Starting with the first line and ending with the line that holds "Definition hex_string (s", repeat the material exactly.

=====

End WithStd.

(** ** Identifiers are unique *)

(** The identifiers a sequence of calls of one generator returns. *)
Fixpoint stableIDs `{GoStd} (counters : gmap string Z) (calls : list (string * list string))
    : list string :=
  match calls with
  | [] => []
  | (kind, parts) :: calls' =>
      let '(id, counters') := stableID_next counters kind parts in
      id :: stableIDs counters' calls'
  end.

Definition render_id (kind short : string) (index : Z) : string :=
  kind +:+ ":" +:+ (if 0 <? index then short +:+ "-" +:+ itoa index else short).

Definition hex_string (s : string) : Prop := Forall (λ c, is_hex_char c = true) (chars s).

Lemma itoa_hex n : 0 <= n → hex_string (itoa n).
Proof.
  intros Hn. unfold hex_string, itoa. rewrite chars_str.
  destruct (Z.ltb_spec n 0); [lia|]. rewrite app_nil_l.
  assert (∀ fuel m acc, 0 <= m → Forall (λ c, is_hex_char c = true) acc →
    Forall (λ c, is_hex_char c = true) (digits_of fuel m acc)) as H0.
  { induction fuel as [|fuel IH]; intros m acc Hm Hacc; [done|]. cbn [digits_of].
    assert (Forall (λ c, is_hex_char c = true) (digit_char (m mod 10) :: acc)).
    { constructor; [|done]. pose proof (Z.mod_pos_bound m 10) as Hd.
      assert (0 <= m mod 10 < 10) as Hd' by lia. apply digit_cases in Hd'.
      destruct_or! Hd'; rewrite Hd'; done. }
    case_match; [done|]. apply IH; [apply Z.div_pos; lia|done]. }
  apply H0; [lia|constructor].
Qed.

Lemma itoa_inj m n : in_int64 m → in_int64 n → itoa m = itoa n → m = n.
Proof.
  intros Hm%ParseInt_itoa Hn%ParseInt_itoa H. rewrite H in Hm. by simplify_eq.
Qed.

Lemma chars_render kind short index :
  chars (render_id kind short index) =
  if 0 <? index
  then (chars kind ++ ":"%char :: chars short) ++ "-"%char :: chars (itoa index)
  else chars kind ++ ":"%char :: chars short.
Proof.
  unfold render_id. case_match; rewrite !chars_app; simpl; [|done].
  by rewrite <- app_assoc.
Qed.

Lemma render_id_inj k1 s1 i1 k2 s2 i2 :
  hex_string s1 → hex_string s2 → 0 <= i1 <= int64_max → 0 <= i2 <= int64_max →
  render_id k1 s1 i1 = render_id k2 s2 i2 →
  k1 +:+ ":" +:+ s1 = k2 +:+ ":" +:+ s2 ∧ i1 = i2.
Proof.
  intros H1 H2 Hi1 Hi2 H. apply (f_equal chars) in H. rewrite !chars_render in H.
  pose proof (itoa_hex i1) as Hd1. pose proof (itoa_hex i2) as Hd2.
  destruct (Z.ltb_spec 0 i1), (Z.ltb_spec 0 i2);
    apply (span_end_unique (λ c, is_hex_char c = true)) in H as (Hl & Hc & Hr);
    try done; try (by apply Hd1; lia); try (by apply Hd2; lia).
  - apply chars_inj, itoa_inj in Hl; [|unfold in_int64, int64_min; lia..]. split; [|done].
    apply chars_inj. by rewrite !chars_app.
  - split; [|lia]. apply chars_inj in Hl, Hr. by subst.
Qed.

Lemma short_hex `{GoStdLaws} kind parts : hex_string (prefix_bytes 12 (stableAuthID kind parts)).
Proof.
  unfold hex_string, prefix_bytes, stableAuthID. rewrite chars_str. apply Forall_take.
  set (s := _ +:+ _). pose proof (sha256_hex_decodes s) as Hd.
  unfold hex_decodes in Hd. crush_bool.
  apply Forall_forall. intros c Hc%list_elem_of_In. by eapply forallb_forall.
Qed.
Definition chronological (events : list creditEvent) : Prop := StronglySorted before events.

Lemma insert_index_spec events at_ n :
  chronological events → (n ≤ length events)%nat →
  let index := insert_index events at_ n in
  (index ≤ n)%nat
  ∧ Forall (λ e, ev_At e <= at_) (take index events)
  ∧ Forall (λ e, at_ < ev_At e) (drop index (take n events)).
Proof.
  intros Hs. induction n as [|n IH]; intros Hn; [by split_and!|].
  cbn [insert_index]. destruct (events !! n) as [e|] eqn:He;
    [|apply lookup_ge_None in He; lia].
  unfold time_After. destruct (Z.ltb_spec at_ (ev_At e)) as [Hlate|Hearly].
  - destruct IH as (Hi & Ht & Hd); [lia|]. cbv zeta. split_and!; [lia|done|].
    rewrite (take_S_r _ _ _ He), drop_app_le by (rewrite length_take; lia).
    apply Forall_app. by repeat constructor.
  - cbv zeta. split_and!; [done| |by rewrite drop_ge by (rewrite length_take; lia)].
    rewrite (take_S_r _ _ _ He). apply Forall_app. split; [|by repeat constructor].
    apply Forall_lookup. intros i e' Hi%lookup_take_Some. destruct Hi as [Hi Hlt].
    rewrite <- (take_drop_middle _ _ _ He) in Hs.
    apply StronglySorted_app_1_elem_of with (x1 := e') (x2 := e) in Hs.
    + unfold before in Hs. lia.
    + apply list_elem_of_lookup. exists i. by rewrite lookup_take_lt by lia.
    + left.
Qed.

Lemma addEvent_events state event :
  chronological (qs_Events state) →
  ev_Microcredits event <= 0 ∧ addEvent state event = state
  ∨ ∃ earlier later,
      qs_Events state = earlier ++ later
      ∧ qs_Events (addEvent state event) = earlier ++ event :: later
      ∧ Forall (λ e, ev_At e <= ev_At event) earlier
      ∧ Forall (λ e, ev_At event < ev_At e) later
      ∧ addEvent state event = set_events (earlier ++ event :: later) state.
Proof.
  intros Hs. unfold addEvent. destruct (Z.leb_spec (ev_Microcredits event) 0); [by left|].
  right. destruct (insert_index_spec _ (ev_At event) (length (qs_Events state)) Hs)
    as (_ & Ht & Hd); [done|].
  rewrite (take_ge (qs_Events state) (length _)) in Hd by done. cbv zeta in Ht, Hd.
  eexists _, _. split_and!; [symmetry; apply take_drop|done|done|done|done].
Qed.

Lemma chronological_insert earlier event later :
  chronological (earlier ++ later) →
  Forall (λ e, ev_At e <= ev_At event) earlier →
  Forall (λ e, ev_At event < ev_At e) later →
  chronological (earlier ++ event :: later).
Proof.
  unfold chronological. intros Hs He Hl.
  induction earlier as [|e earlier IH]; simpl in *.
  - constructor; [done|]. eapply Forall_impl; [done|]. unfold before. simpl. intros. lia.
  - apply Forall_cons in He as [He Hes]. inversion_clear Hs as [|? ? Hs' Hall].
    apply Forall_app in Hall as [Ha Hb]. constructor; [by apply IH|].
    apply Forall_app. split; [done|]. constructor; [done|done].
Qed.

Lemma addEvent_chronological state event :
  chronological (qs_Events state) → chronological (qs_Events (addEvent state event)).
Proof.
  intros Hs. destruct (addEvent_events state event Hs)
    as [[_ ->]|(earlier & later & Heq & -> & He & Hl & _)]; [done|].
  apply chronological_insert; [by rewrite <- Heq|done|done].
Qed.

=====

Answer to the problem:
End WithStd.

(** ** Identifiers are unique *)

(** The identifiers a sequence of calls of one generator returns. *)
Fixpoint stableIDs `{GoStd} (counters : gmap string Z) (calls : list (string * list string))
    : list string :=
  match calls with
  | [] => []
  | (kind, parts) :: calls' =>
      let '(id, counters') := stableID_next counters kind parts in
      id :: stableIDs counters' calls'
  end.

Definition render_id (kind short : string) (index : Z) : string :=
  kind +:+ ":" +:+ (if 0 <? index then short +:+ "-" +:+ itoa index else short).

Definition hex_string (s : string) : Prop := Forall (λ c, is_hex_char c = true) (chars s).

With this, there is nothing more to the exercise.